UAW President Shawn Fain outlined several changes Friday in how the union will operate going forward from its communications strategy to organizing more members across various industries to changing how it does politics.
“Our members are excited about a clean, member-driven fighting UAW,” Fain said. “That means we have to make some important changes as to how we operate.”
Fain spoke live Friday on Facebook and YouTube in what has become regular updates to the 380,000 UAW members since he took office two months ago. The updates will continue because one of the changes includes the union taking control of the narrative and sharing it before heading into bargaining a new four-year contract with the Detroit Three starting in July. The current contract expires Sept. 14.
“For too long, our past leaders have been silent. We can’t sit back and let the companies continue to control the dialogue and define the issues and ultimately label us as the greedy union workers,” Fain said. “We have to change the narrative by using facts and we have the facts on our side. These companies have made a quarter of a trillion dollars over the last decade while during that same period conditions for our members have remained stagnant, plants have closed … this is unacceptable.”
Fain’s planned changes
Near the end of the 35-minute presentation, Fain told members, “We’re in a very strong position to make major gains this round of negotiations, but only if our members get organized and are ready to strike.”
Here are some of the changes to operations that Fain outlined:
- In April, Fain dissolved the UAW’s public relations department to create the communications department to provide more transparency with the membership and a more aggressive communications strategy with the news media and the public. Further details were not shared during Friday’s presentation.
- The union will put more member voices on social media, in videos speaking on key issues and do more live meetings and town halls to communicate directly with membership.
- The union is more aggressive with lawmakers, Fain said, adding, “under my administration, we’re going to be organizing elected officials rather than being organized by them.”
- The union is taking a new approach to organizing workers at various companies to join the union by investing in strategic campaigns, setting clear targets and having a plan and resources in place to carry it out.
- The union has set a target “over the next few years” to bring “thousands and thousands” of workers from all sectors into the UAW.
- Once a plant is organized, the union will keep International’s organizers there through the first contract to ensure that the companies don’t try to weaken the new union during those initial contract negotiations.
- The union will run a contract campaign and will hold “national days of action” at the Detroit Three.
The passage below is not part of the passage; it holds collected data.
(** * PmKLogDaemonUtil: bounded string helpers, process lock, integer parser

    A shallow embedding of [src/PmKLogDaemonUtil.c].

    - A [char] buffer is a [list byte]; the C string it holds is the run of
      bytes before the first [NUL].
    - A [const char*] argument is an [option (list byte)]: [None] is the
      null pointer, [Some s] the bytes at the pointer, a terminator
      understood after the last of them.
    - The string helpers run in a small state-and-error monad over the
      memory at the destination: the bytes readable from [dst] on (the
      buffer, and whatever lies behind it), the log of indices stored to,
      and the diagnostics printed.  An access outside that memory is
      undefined behaviour and is the monad's failure.
    - [size_t] values are [nat].  Every subtraction the helpers perform is
      guarded by the comparison just before it ([dstSize >= 1],
      [dstLen < dstSize]) and every sum is bounded by [dstSize - 1], so no
      unsigned wrap-around is reachable.
    - System calls are events; the values they return are supplied by the
      environment. *)

From Stdlib Require Import ZArith Lia.
From Stdlib Require Import Strings.Byte Strings.String DecimalString.
From Stdlib Require DecimalFacts DecimalPos.
From stdpp Require Import base tactics option list gmap.

Open Scope nat_scope.

(** ** Bytes and C strings *)

Definition NUL : byte := x00.

Definition bytes (s : string) : list byte := list_byte_of_string s.

(** [strlen]: the number of bytes before the first [NUL].  On a list with no
    [NUL] the scan reaches the end of the list. *)
Fixpoint strlen (s : list byte) : nat :=
  match s with
  | [] => 0
  | b :: s' => if Byte.eqb b NUL then 0 else S (strlen s')
  end.

(** The C string held at the start of [s]. *)
Definition cstring (s : list byte) : list byte := take (strlen s) s.

(** A buffer holds a terminated string shorter than [c]. *)
Definition terminated_below (c : nat) (m : list byte) : Prop :=
  strlen m < c ∧ m !! strlen m = Some NUL.

(** ** Diagnostics *)

Inductive arg :=
  | AStr (s : list byte)
  | AInt (z : Z)
  | AStrerror (err : Z).

Inductive diag :=
  | ErrPrint (fmt : string) (args : list arg)
  | DbgPrint (fmt : string) (args : list arg).

(** ** The destination object and the monad of the string helpers *)

Record bufstate := BufState {
  mem : list byte;     (* the bytes readable from [dst] on *)
  wlog : list nat;     (* indices stored to, oldest first *)
  dlog : list diag     (* diagnostics, oldest first *)
}.

Definition fresh (m : list byte) : bufstate := BufState m [] [].

(** State passing with failure; failure is undefined behaviour. *)
Definition SM (S A : Type) : Type := S → option (A * S).

Definition ret {S A} (a : A) : SM S A := λ st, Some (a, st).

Definition bind {S A B} (m : SM S A) (k : A → SM S B) : SM S B :=
  λ st, match m st with
        | Some (a, st') => k a st'
        | None => None
        end.

Notation "'do' x <- m ; k" := (bind m (λ x, k))
  (at level 10, x name, m at level 100, k at level 200).
Notation "m ;>> k" := (bind m (λ _, k))
  (at level 100, k at level 200, right associativity).

Definition M : Type → Type := SM bufstate.

(** [dst[i] = b] *)
Definition store (i : nat) (b : byte) : M unit :=
  λ st, if decide (i < length (mem st))
        then Some (tt, BufState (<[i:=b]> (mem st)) (wlog st ++ [i]) (dlog st))
        else None.

(** [memcpy(dst + off, src, n)] *)
Definition memcpy (off : nat) (src : list byte) (n : nat) : M unit :=
  λ st, if decide (off + n ≤ length (mem st) ∧ n ≤ length src)
        then Some (tt, BufState (take off (mem st) ++ take n src
                                   ++ drop (off + n) (mem st))
                                (wlog st ++ seq off n) (dlog st))
        else None.

(** [strlen(dst)]: defined when a [NUL] is found inside the object. *)
Definition strlen_dst : M nat :=
  λ st, if decide (strlen (mem st) < length (mem st))
        then Some (strlen (mem st), st)
        else None.

Definition print (d : diag) : M unit :=
  λ st, Some (tt, BufState (mem st) (wlog st) (dlog st ++ [d])).

(** A [char*] destination: null, or the start of the object. *)
Inductive ptr := NullPtr | BufPtr.

(** ** mystrcpy *)

Definition mystrcpy (dst : ptr) (dstSize : nat) (src : option (list byte))
  : M unit :=
  match dst with
  | NullPtr => print (ErrPrint "mystrcpy null dst\n" [])
  | BufPtr =>
    if dstSize <? 1 then print (ErrPrint "mystrcpy invalid dst size\n" [])
    else
      store 0 NUL ;>>
      match src with
      | None => print (ErrPrint "mystrcpy null src\n" [])
      | Some s =>
        do srcLen <-
          (let srcLen := strlen s in
           if dstSize <=? srcLen
           then print (ErrPrint "mystrcpy buffer overflow on '%s'\n" [AStr s]) ;>>
                ret (dstSize - 1)
           else ret srcLen);
        memcpy 0 s srcLen ;>>
        store srcLen NUL
      end
  end.

(** ** mystrcat *)

Definition mystrcat (dst : ptr) (dstSize : nat) (src : option (list byte))
  : M unit :=
  match dst with
  | NullPtr => print (ErrPrint "mystrcat null dst\n" [])
  | BufPtr =>
    if dstSize <? 1 then print (ErrPrint "mystrcat invalid dst size\n" [])
    else
      do dstLen <- strlen_dst;
      if dstSize <=? dstLen then print (ErrPrint "mystrcat invalid dst len\n" [])
      else
        match src with
        | None => print (ErrPrint "mystrcat null src\n" [])
        | Some s =>
          let srcLen := strlen s in
          if srcLen <? 1 then ret tt
          else
            let maxLen := (dstSize - 1) - dstLen in
            do srcLen <-
              (if maxLen <? srcLen
               then print (ErrPrint "mystrcat buffer overflow\n" []) ;>>
                    ret maxLen
               else ret srcLen);
            if 0 <? srcLen
            then memcpy dstLen s srcLen ;>>
                 store (dstLen + srcLen) NUL
            else ret tt
        end
  end.


(** ** mysprintf *)

(** What the formatting primitive [vsnprintf] did with a format and its
    arguments.  [VsnOk out]: it produced [out] and returned [length out].
    [VsnFail scribble]: it returned a negative value, having possibly stored
    [scribble] at the start of the destination first. *)
Inductive vsn_outcome :=
  | VsnOk (out : list byte)
  | VsnFail (scribble : list byte).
Local union leaders will be receiving a letter with more information with the next steps from their regional director.
Fain and workers head to Washington, D.C.
Fain said he and UAW Secretary Treasurer Margaret Mock visited Washington, D.C. in April and, “were very clear with the Biden administration and Congress” on how various factory closings in recent years such as Ford’s Romeo Engine Plant, Stellantis’ Belvidere Assembly plant and GM’s Lordstown Assembly plant have turned members’ lives “upside down.”
“I repeatedly emphasized the need for any EV shift to do right by the workers who make the industry run,” Fain said. “We will not stand by and allow workers to be left behind. If the government is going to funnel billions of dollars of taxpayers’ money to these companies, our members must be compensated with top wages and benefits.”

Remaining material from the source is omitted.